Collected data

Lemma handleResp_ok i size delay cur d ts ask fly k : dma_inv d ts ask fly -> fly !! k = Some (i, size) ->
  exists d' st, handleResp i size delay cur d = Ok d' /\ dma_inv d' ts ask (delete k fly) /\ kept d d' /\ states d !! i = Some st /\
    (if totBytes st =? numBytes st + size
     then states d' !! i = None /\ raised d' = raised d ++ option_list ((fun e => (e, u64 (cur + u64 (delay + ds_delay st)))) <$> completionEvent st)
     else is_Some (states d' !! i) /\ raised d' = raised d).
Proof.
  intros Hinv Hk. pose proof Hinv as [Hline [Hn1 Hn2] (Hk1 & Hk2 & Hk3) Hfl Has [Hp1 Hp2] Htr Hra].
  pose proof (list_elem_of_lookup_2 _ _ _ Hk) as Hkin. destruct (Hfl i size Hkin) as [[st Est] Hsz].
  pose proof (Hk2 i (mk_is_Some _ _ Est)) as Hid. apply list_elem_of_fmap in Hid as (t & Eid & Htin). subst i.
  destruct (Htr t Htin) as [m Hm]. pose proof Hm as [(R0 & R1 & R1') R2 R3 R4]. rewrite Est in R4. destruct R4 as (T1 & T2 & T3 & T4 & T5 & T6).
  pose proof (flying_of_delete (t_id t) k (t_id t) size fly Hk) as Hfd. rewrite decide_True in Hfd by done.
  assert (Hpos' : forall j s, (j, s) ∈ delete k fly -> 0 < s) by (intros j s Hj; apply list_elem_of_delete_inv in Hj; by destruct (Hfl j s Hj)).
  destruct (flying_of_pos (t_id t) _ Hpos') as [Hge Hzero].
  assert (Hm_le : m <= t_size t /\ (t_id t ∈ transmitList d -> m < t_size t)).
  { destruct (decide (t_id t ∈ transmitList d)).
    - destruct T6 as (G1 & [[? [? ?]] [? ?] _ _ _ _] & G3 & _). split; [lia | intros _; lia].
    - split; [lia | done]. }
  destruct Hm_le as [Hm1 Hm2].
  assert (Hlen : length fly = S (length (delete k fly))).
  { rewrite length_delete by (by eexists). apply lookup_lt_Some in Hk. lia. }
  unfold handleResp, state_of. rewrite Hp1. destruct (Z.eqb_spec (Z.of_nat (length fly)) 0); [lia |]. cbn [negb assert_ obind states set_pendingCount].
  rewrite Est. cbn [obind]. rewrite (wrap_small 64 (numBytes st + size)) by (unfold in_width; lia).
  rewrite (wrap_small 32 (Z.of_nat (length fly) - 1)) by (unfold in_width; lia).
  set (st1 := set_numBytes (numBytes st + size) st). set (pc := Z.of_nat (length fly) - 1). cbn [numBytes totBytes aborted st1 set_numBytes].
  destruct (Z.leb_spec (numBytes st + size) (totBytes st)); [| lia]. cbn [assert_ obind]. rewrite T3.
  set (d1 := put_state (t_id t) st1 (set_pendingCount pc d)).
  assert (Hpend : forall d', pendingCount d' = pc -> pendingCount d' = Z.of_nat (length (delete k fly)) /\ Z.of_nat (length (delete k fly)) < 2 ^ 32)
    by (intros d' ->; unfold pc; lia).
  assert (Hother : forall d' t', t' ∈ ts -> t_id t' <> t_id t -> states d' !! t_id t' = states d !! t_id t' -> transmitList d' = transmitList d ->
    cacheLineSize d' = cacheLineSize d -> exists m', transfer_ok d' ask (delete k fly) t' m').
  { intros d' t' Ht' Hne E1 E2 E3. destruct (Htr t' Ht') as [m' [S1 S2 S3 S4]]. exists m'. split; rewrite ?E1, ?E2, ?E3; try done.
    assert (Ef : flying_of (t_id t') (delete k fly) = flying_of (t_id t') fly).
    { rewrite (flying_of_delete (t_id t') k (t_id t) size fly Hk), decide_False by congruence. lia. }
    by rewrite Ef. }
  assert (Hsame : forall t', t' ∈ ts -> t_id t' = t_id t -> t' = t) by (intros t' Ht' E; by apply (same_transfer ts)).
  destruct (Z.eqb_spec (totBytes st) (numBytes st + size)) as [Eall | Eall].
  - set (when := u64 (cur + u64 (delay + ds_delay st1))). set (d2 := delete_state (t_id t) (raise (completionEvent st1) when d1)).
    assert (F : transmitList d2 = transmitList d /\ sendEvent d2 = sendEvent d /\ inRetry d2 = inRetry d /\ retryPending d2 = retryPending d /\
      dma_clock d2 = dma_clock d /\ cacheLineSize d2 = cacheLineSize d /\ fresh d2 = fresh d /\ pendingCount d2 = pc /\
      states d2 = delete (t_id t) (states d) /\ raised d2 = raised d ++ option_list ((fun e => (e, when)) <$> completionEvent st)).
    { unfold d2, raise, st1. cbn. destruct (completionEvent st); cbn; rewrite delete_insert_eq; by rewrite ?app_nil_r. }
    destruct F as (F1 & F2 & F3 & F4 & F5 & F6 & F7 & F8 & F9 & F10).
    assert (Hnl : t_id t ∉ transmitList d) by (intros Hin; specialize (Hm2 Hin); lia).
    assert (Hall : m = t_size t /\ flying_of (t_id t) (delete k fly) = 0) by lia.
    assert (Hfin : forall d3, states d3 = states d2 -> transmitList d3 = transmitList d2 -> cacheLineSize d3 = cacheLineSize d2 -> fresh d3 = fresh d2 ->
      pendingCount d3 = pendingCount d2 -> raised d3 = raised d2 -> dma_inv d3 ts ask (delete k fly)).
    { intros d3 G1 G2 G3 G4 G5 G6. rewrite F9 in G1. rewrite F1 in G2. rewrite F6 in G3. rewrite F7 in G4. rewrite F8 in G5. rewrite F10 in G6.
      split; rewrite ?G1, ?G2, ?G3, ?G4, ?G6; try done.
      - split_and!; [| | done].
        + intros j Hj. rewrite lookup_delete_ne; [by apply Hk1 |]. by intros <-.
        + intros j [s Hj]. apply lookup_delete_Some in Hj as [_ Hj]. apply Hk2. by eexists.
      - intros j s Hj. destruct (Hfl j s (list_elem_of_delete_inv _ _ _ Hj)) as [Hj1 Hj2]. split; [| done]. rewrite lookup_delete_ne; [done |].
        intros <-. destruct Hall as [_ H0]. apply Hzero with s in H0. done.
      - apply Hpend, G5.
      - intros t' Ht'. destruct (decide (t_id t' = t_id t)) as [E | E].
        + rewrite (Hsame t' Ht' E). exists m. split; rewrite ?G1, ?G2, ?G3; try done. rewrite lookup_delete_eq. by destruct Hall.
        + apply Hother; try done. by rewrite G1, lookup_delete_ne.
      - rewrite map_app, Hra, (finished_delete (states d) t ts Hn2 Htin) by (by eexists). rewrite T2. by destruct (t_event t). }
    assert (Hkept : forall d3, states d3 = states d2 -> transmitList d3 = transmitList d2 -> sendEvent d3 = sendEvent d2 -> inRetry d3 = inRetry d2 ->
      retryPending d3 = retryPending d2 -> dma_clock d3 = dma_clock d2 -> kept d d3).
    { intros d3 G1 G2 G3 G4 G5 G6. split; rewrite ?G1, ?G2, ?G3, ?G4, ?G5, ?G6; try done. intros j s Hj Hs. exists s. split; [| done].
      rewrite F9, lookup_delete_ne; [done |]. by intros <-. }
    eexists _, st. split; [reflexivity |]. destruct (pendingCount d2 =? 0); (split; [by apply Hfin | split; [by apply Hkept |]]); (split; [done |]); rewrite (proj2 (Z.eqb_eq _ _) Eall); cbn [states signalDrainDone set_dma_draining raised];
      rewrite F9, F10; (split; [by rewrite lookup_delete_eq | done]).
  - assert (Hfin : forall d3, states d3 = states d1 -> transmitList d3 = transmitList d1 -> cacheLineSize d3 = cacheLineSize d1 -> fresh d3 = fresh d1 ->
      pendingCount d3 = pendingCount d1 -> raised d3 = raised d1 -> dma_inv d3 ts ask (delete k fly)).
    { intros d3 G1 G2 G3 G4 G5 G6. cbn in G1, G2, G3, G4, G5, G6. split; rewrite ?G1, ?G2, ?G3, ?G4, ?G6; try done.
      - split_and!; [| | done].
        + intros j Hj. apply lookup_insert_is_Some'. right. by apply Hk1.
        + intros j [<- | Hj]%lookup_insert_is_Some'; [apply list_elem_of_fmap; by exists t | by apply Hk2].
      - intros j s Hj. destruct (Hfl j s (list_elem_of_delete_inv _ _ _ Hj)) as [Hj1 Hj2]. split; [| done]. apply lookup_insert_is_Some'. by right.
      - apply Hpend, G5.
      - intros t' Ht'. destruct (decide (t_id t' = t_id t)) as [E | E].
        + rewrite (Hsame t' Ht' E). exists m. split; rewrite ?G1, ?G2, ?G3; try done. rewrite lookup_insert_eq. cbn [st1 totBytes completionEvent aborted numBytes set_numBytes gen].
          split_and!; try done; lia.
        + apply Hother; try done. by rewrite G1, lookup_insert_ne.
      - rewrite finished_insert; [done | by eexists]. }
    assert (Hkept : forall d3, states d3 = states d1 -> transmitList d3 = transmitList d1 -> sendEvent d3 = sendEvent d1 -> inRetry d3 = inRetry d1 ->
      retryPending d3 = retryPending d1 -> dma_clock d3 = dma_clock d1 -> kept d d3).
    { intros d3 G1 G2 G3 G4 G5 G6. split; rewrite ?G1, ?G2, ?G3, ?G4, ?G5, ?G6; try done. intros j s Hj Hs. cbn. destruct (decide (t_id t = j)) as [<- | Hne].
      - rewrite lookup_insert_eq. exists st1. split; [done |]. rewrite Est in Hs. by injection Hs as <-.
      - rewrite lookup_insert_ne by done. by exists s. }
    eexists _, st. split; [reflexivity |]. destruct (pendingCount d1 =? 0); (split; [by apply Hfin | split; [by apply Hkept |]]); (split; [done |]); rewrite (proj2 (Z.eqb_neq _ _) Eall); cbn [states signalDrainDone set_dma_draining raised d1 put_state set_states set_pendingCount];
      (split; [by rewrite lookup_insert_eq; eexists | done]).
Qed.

--

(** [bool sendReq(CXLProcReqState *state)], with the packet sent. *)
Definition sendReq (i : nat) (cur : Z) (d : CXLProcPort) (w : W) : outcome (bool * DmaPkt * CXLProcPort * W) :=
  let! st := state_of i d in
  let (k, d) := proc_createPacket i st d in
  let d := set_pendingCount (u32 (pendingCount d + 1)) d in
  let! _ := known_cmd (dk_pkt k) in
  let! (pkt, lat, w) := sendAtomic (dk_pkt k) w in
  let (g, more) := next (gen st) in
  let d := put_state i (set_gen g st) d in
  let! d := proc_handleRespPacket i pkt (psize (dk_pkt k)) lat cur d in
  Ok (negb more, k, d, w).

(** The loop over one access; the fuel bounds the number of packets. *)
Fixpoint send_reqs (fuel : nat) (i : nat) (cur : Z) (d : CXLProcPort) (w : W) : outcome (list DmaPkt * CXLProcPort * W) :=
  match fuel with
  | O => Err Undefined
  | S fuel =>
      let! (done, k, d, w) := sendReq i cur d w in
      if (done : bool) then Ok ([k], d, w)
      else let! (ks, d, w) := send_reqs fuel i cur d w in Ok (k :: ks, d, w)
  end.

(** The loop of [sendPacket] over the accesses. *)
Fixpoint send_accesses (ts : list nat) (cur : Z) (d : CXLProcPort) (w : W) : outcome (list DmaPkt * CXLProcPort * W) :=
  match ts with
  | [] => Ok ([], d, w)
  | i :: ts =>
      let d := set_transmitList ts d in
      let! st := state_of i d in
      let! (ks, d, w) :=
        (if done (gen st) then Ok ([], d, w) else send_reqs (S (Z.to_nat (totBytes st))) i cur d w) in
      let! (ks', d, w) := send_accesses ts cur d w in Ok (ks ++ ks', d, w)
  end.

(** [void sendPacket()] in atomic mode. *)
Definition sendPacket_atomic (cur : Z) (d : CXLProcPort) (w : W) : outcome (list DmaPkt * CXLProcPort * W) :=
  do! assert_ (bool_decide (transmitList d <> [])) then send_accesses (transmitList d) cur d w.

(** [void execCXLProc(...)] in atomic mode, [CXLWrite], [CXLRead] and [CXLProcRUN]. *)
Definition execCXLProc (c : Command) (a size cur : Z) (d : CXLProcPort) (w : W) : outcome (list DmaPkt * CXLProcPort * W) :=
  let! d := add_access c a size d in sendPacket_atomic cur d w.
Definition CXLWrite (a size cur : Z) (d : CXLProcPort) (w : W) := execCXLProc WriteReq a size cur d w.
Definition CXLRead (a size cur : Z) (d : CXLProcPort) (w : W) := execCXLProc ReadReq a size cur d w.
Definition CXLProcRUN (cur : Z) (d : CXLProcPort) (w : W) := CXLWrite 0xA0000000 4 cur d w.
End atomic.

PROBLEM TO SOLVE
For the lines above, output exactly those from the line containing "unfold handleResp, state_of." through the line containing "by (intros d' ->; unfold pc; lia).", and skip the others.

SOLUTION TO THIS EXERCISE
  unfold handleResp, state_of. rewrite Hp1. destruct (Z.eqb_spec (Z.of_nat (length fly)) 0); [lia |]. cbn [negb assert_ obind states set_pendingCount].
  rewrite Est. cbn [obind]. rewrite (wrap_small 64 (numBytes st + size)) by (unfold in_width; lia).
  rewrite (wrap_small 32 (Z.of_nat (length fly) - 1)) by (unfold in_width; lia).
  set (st1 := set_numBytes (numBytes st + size) st). set (pc := Z.of_nat (length fly) - 1). cbn [numBytes totBytes aborted st1 set_numBytes].
  destruct (Z.leb_spec (numBytes st + size) (totBytes st)); [| lia]. cbn [assert_ obind]. rewrite T3.
  set (d1 := put_state (t_id t) st1 (set_pendingCount pc d)).
  assert (Hpend : forall d', pendingCount d' = pc -> pendingCount d' = Z.of_nat (length (delete k fly)) /\ Z.of_nat (length (delete k fly)) < 2 ^ 32)
    by (intros d' ->; unfold pc; lia).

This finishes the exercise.